**Task details:**
Below are entries; output exactly the lines from the one with "else if is_false" to the one with "Some (py_strip s)", both included, and nothing else.

**Provided data:**
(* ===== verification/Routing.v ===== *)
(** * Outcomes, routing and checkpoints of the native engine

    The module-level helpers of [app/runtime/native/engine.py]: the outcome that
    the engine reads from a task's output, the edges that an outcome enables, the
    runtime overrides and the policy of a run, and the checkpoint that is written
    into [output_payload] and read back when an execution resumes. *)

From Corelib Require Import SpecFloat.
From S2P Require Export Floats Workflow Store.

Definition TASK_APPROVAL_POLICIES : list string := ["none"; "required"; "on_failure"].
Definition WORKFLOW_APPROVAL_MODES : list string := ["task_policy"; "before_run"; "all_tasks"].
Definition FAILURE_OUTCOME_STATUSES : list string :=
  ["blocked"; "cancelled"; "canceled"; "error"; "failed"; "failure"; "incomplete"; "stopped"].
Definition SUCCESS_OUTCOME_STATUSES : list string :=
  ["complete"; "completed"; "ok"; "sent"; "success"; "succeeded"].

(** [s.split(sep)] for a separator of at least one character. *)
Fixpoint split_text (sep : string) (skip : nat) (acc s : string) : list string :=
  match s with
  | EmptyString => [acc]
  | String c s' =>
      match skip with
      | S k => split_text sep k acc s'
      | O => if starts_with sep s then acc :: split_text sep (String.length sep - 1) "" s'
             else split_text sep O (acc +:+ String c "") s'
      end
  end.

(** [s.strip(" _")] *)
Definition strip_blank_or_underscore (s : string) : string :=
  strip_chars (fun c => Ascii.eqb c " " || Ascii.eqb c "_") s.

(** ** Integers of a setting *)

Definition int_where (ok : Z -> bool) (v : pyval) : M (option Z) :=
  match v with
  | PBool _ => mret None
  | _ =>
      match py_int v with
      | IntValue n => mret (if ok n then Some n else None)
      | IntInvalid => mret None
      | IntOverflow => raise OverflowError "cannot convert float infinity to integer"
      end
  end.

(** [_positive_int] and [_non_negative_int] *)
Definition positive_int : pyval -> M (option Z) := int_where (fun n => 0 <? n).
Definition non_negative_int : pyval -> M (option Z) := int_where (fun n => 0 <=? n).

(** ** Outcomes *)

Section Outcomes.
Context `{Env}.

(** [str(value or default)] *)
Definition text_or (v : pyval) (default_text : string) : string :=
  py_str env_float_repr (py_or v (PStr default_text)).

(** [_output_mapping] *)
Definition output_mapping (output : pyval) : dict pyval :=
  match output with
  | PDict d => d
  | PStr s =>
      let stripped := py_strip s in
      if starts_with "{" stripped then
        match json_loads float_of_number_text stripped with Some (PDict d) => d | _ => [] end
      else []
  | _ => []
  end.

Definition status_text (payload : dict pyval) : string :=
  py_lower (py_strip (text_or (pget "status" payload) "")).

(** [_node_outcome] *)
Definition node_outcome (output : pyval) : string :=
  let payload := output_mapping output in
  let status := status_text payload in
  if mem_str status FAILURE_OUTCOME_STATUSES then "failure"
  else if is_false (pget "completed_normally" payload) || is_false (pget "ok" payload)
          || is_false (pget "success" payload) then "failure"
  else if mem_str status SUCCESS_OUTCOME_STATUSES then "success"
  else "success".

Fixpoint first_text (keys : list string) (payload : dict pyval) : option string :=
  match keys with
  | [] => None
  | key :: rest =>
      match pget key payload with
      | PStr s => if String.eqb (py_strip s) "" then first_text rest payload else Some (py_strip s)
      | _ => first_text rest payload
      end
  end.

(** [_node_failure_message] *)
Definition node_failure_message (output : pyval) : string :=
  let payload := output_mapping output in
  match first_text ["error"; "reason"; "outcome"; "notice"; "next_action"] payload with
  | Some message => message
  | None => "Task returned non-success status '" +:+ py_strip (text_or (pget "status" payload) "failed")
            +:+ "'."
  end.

**Exercise result:**
  else if is_false (pget "completed_normally" payload) || is_false (pget "ok" payload)
          || is_false (pget "success" payload) then "failure"
  else if mem_str status SUCCESS_OUTCOME_STATUSES then "success"
  else "success".

Fixpoint first_text (keys : list string) (payload : dict pyval) : option string :=
  match keys with
  | [] => None
  | key :: rest =>
      match pget key payload with
      | PStr s => if String.eqb (py_strip s) "" then first_text rest payload else Some (py_strip s)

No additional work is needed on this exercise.